Dropout Reduces Underfitting
Models equipped with early dropout achieve lower final training loss compared to their counterparts without dropout
Early dropout can mitigate underfitting when used at the start of training, leading to improved performance in underfitting models
Consistency Models
Proposes consistency models, a new family of generative models that achieve high sample quality without adversarial training
Consistency models can be trained as a way to distill pre-trained diffusion models or as standalone generative models, achieving high sample quality and fast one-step generation
Google USM: Scaling Automatic Speech Recognition Beyond 100 Languages
Pre-trains a single model on a large unlabeled multilingual dataset of 12M hours spanning over 300 languages and fine-tunes on a smaller labeled dataset
The Universal Speech Model (USM) can perform automatic speech recognition (ASR) across 100+ languages, achieving state-of-the-art performance on downstream multilingual ASR and speech-to-text translation tasks
Human Motion Diffusion as a Generative Prior
This paper shows that the gap in motion generation can be mitigated using a pre-trained diffusion-based model as a generative prior. The authors demonstrate the prior is effective for fine-tuning, in a few-, and even a zero-shot manner. They introduce DoubleTake, an inference-time method with which they demonstrate up to 10-minute long animations of prompted intervals and their meaningful and controlled transition.

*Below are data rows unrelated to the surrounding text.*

(** * WellMares: the per-connection session machine and the janitor

    A shallow embedding of the server side of the boop counter:
    - [constants.js] and [protocol.js] (the limits, intervals and frame tags),
    - [utils.js] ([isObject], [isValidBPHEntry]),
    - [cron-handler.js] ([handleCron], the janitor sweep),
    - [ws-handler.js] ([WellMaresWSHandler]: rate limiter, BPH ledger,
      GBC sync scheduler).

    Conventions of the embedding.
    - JavaScript numbers are integers here ([Z]); [NaN], infinities and
      fractions are outside the model.
    - Values read from the store are JSON trees ([json]).
    - A handler is a function from the session state to the new state and
      the list of effects it issued, in program order (frames sent on the
      channel, store operations, timers).
    - Promises are modelled by their settlement: the state keeps what the
      pending callbacks captured, and a separate handler runs the
      [catch]/[finally] callbacks when the store answers.
    - The BPH mirror [#bph] is a JavaScript object; it is kept as the
      association list of its own properties in insertion order.  That is
      the object on plain keys ([plainKey]: neither array indices nor names
      inherited from [Object.prototype]), which the push keys of the store
      are unless they spell such a name.  Statements that depend on how the
      object treats a key are made for plain keys; [JSLedger] has the [in]
      test of the removal handler as JavaScript evaluates it on every
      key. *)

From Stdlib Require Import ZArith List String Ascii Bool Lia.
From Stdlib Require Import Sorted Permutation.
Import ListNotations.
Open Scope string_scope.
Open Scope Z_scope.

(* ================================================================= *)
(** ** constants.js *)

Definition ONE_SECOND : Z := 1000.
Definition ONE_MINUTE : Z := 60000.
Definition ONE_HOUR : Z := 3600000.

Definition CD_FAIL_LIMIT : Z := 5.

Definition BPH_KEY : string := "boops-per-hour".
Definition BPH_SYNC_INTERVAL : Z := ONE_MINUTE.
Definition BPH_LIMIT : Z := 10000.

Definition BPM_LIMIT : Z := 1000.

Definition GBC_SYNC_INTERVAL : Z := 250.

(* ================================================================= *)
(** ** protocol.js *)

Definition TOO_MANY_COOLDOWN_FAILS_ERRCODE : Z := 1002.
Definition TOO_MANY_COOLDOWN_FAILS_ERRMSG : string :=
  "Too many cooldown failures, connection closed".

Definition PROTO_BOOP_REPLY : string := "b".
Definition PROTO_BOOP_REJECT : string := "r".
Definition PROTO_COOLDOWN_REPLY : string := "d".
Definition PROTO_BOOP_COUNT : string := "c".

(* ================================================================= *)
(** ** Number.prototype.toString(36) on integers *)

Definition digit36 (d : Z) : ascii :=
  if d <? 10 then ascii_of_nat (48 + Z.to_nat d)
  else ascii_of_nat (87 + Z.to_nat d).

Fixpoint digits36 (fuel : nat) (n : Z) (acc : string) : string :=
  match fuel with
  | O => acc
  | S fuel' =>
      let acc' := String (digit36 (n mod 36)) acc in
      if n / 36 =? 0 then acc' else digits36 fuel' (n / 36) acc'
  end.

(** [S (log2 n)] rounds are more than the number of base-36 digits of [n]. *)
Definition toString36 (n : Z) : string :=
  if n <? 0
  then String "-" (digits36 (S (Z.to_nat (Z.log2 (- n)))) (- n) EmptyString)
  else digits36 (S (Z.to_nat (Z.log2 n))) n EmptyString.

(* ================================================================= *)
(** ** Values of the store, and utils.js *)

#[local] Set Warnings "-register-all".

Inductive json : Type :=
| JNull
| JBool (b : bool)
| JNum (n : Z)
| JStr (s : string)
| JArr (items : list json)
| JObj (fields : list (string * json)).

(** [value != null && typeof value === 'object' && !Array.isArray(value)] *)
Definition isObject (value : json) : bool :=
  match value with
  | JObj _ => true
  | _ => false
  end.

(** [Array.isArray(val) && val.length === 2 && typeof val[0] === 'number' &&
    val[0] > 0 && !isNaN(val[0]) && typeof val[1] === 'number'] *)
Definition isValidBPHEntry (val : json) : bool :=
  match val with
  | JArr [JNum validUntil; JNum _] => 0 <? validUntil
  | _ => false
  end.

This paper provides AI-based solutions for generating complex and long human motions from a small dataset, including few-shot and zero-shot settings. The proposed method can help businesses that rely on motion generation, such as gaming or animation companies, to improve their workflow and generate high-quality motions with limited data and resources.
Grounded Decoding: Guiding Text Generation with Grounded Models for Robot Control
This paper proposes a guided decoding strategy to construct an action sequence that is both likely according to the language model and also realizable according to grounded models of the environment. The authors demonstrate that this guided decoding strategy is able to solve complex, long-horizon embodiment tasks in a robotic setting by leveraging the knowledge of both models.
This paper provides AI-based solutions for improving robotic performance by combining language models with grounded models of the environment. The proposed method can help businesses that rely on robotics, such as manufacturing or logistics companies, to improve their operational efficiency and automate complicated tasks in a real-world setting.